Ana, deseaba con desespero saber cómo podría ser el futuro de su hijo, cómo era su mundo y si algún día podría conseguir lo que otros niños conseguirían de adultos. Llevaba tanto tiempo frente a su ordenador que cerró los ojos un momento para poder descansar. Cuando los abrió de nuevo, vio que estaba en un lugar distinto y extraño.  No tuvo miedo, aquello era tan bonito que le dio una sensación de tranquilidad, como la que tiene un niño en los brazos de su madre.

Muy decidida se fue a buscar a alguien para que le dijese donde estaba,  y caminó un largo rato hasta que por fin encontró a un grupo de personas y se acercó a preguntar. Aquella gente la examinaba con un poco de extrañeza, y se miraban unos a otros como si se preguntasen ¿Qué quiso decir?  Finalmente uno de ellos se dirigió a Ana y le habló, pero ella sólo escuchaba un murmullo sin entender nada, así que volvió a preguntar, pero de nuevo la respuesta sonó igual. Se dio cuenta que no comprendía lo que le decían, porque todo lo que hablaba la gente lo escuchaba como un sonido sin sentido.
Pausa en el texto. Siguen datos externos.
Definition refresh (c : state) : action unit :=
  setError EmptyString ;;
  setInfo EmptyString ;;
  setBusy true ;;
  Act.finally
    (Act.catch
       (data <- Act.call
                  (Client.apiAdminListApplications
                     (Some (ShellSt.apiBase (shell c))) (token_of c)
                     (or_null (AdminSt.status (admin c)))
                     (or_null (AdminSt.q (admin c)))
                     None None) ;;
        setApps data)
       (fun e => setError (Js.message_or e "Failed to load applications")))
    (setBusy false).

Definition changeStatus (c : state) (appId : jsval) (toStatus : string)
    : action unit :=
  setError EmptyString ;;
  setInfo EmptyString ;;
  setBusy true ;;
  Act.finally
    (Act.catch
       (Act.call
          (Client.apiAdminChangeStatus
             (Some (ShellSt.apiBase (shell c))) (token_of c) appId
             (Some (JStr toStatus)) (Some JNull)) ;;
        setInfo ("Changed status to " ++ toStatus ++ " for "
                 ++ Js.to_String_val appId) ;;
        refresh c)
       (fun e => setError (Js.message_or e "Failed to change status")))
    (setBusy false).

Definition in_review_disabled (busy : bool) (status : jsval) : bool :=
  busy || negb (Js.literal_includes ["submitted"; "needs_info"] status).

Definition needs_info_disabled (busy : bool) (status : jsval) : bool :=
  busy || negb (Js.literal_includes ["submitted"; "in_review"] status).

Definition approve_disabled (busy : bool) (status : jsval) : bool :=
  busy || negb (Js.literal_includes ["in_review"] status).

Definition reject_disabled (busy : bool) (status : jsval) : bool :=
  busy
  || negb (Js.literal_includes
             ["submitted"; "in_review"; "needs_info"; "draft"] status).

End AdminDashboard.

(** ** Events

    What the user can do: type in an input, follow a link, press a button. *)

Inductive input : Type :=
| LoginEmail | LoginPassword
| RegisterFirstName | RegisterLastName | RegisterEmail | RegisterPassword
| StudentProgram | StudentTerm
| AdminStatus | AdminQ.

Inductive event : Type :=
| Typed (field : input) (value : string)
| LinkTo (to : route)
| LoginSubmit
| RegisterSubmit
| RefreshSession
| Logout
| StudentRefresh
| StudentCreateDraft
| StudentSubmit (appId : jsval)
| StudentWithdraw (appId : jsval)
| AdminRefresh
| AdminChangeStatus (appId : jsval) (toStatus : string).

Definition typed (field : input) (v : string) : state -> state :=
  match field with
  | LoginEmail => on_login (LoginSt.setEmail v)
  | LoginPassword => on_login (LoginSt.setPassword v)
  | RegisterFirstName => on_register (RegisterSt.setFirstName v)
  | RegisterLastName => on_register (RegisterSt.setLastName v)
  | RegisterEmail => on_register (RegisterSt.setEmail v)
  | RegisterPassword => on_register (RegisterSt.setPassword v)
  | StudentProgram => on_student (StudentSt.setProgram v)
  | StudentTerm => on_student (StudentSt.setTerm v)
  | AdminStatus => on_admin (AdminSt.setStatus v)
  | AdminQ => on_admin (AdminSt.setQ v)
  end.

(** The handler of an event, as rendered in state [c]. *)
Definition handler (e : event) (c : state) : action unit :=
  match e with
  | Typed field v => Act.update (typed field v)
  | LinkTo to => AppShell.navigate to
  | LoginSubmit => LoginPage.submit c
  | RegisterSubmit => RegisterPage.submit c
  | RefreshSession => AppShell.refreshMe c None
  | Logout => AppShell.onLogout
  | StudentRefresh => StudentDashboard.refresh c
  | StudentCreateDraft => StudentDashboard.createDraft c
  | StudentSubmit appId => StudentDashboard.submitApp c appId
  | StudentWithdraw appId => StudentDashboard.withdrawApp c appId
  | AdminRefresh => AdminDashboard.refresh c
  | AdminChangeStatus appId toStatus =>
      AdminDashboard.changeStatus c appId toStatus
  end.

(** One event against a network: the state when the handler has finished
    (before the router reacts), and the exchanges it made. *)
Definition dispatch (net : network) (e : event) (s : state)
    : state * list exchange :=
  let (rs, tr) := run net (handler e s s) in (snd rs, tr).

(** The same, after the redirects of the new render. *)
Definition step (net : network) (e : event) (s : state) : state :=
  AppShell.settle (fst (dispatch net e s)).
No todo terminaba ahí, cada vez que alguien le hablaba, caían piezas de puzle cerca de ella y eso comenzó a asustarla. Sintió desespero, preguntaba y preguntaba, pero solo seguía oyendo los susurros, y las piezas de puzle aparecían a su alrededor; hasta que no pudo soportar el agobio y se tiró al suelo en un estallido de llanto, como el de una niña pequeña, sus sollozos tenían la fuerza de un huracán. Había tanta rabia e impotencia dentro de su cuerpo, porque no encontraba la manera de comunicarse con los habitantes de aquel lugar para que le indicaran el camino a casa.

Cuando por fin pudo calmarse, se sentó en un rincón solitario y apacible, y con la mirada perdida, contemplaba un esplendoroso cielo donde brillaba el sol, mientras imaginaba cosas que le hacían sentirse feliz y que le ayudaban a olvidar ese hermoso y abstracto lugar donde se encontraba. La gente pasaba por su lado, algunos con actitud de haberse encontrado a una especie de bicho raro, pero Ana seguía sumida en sus pensamientos sin casi percatarse de lo que sucedía.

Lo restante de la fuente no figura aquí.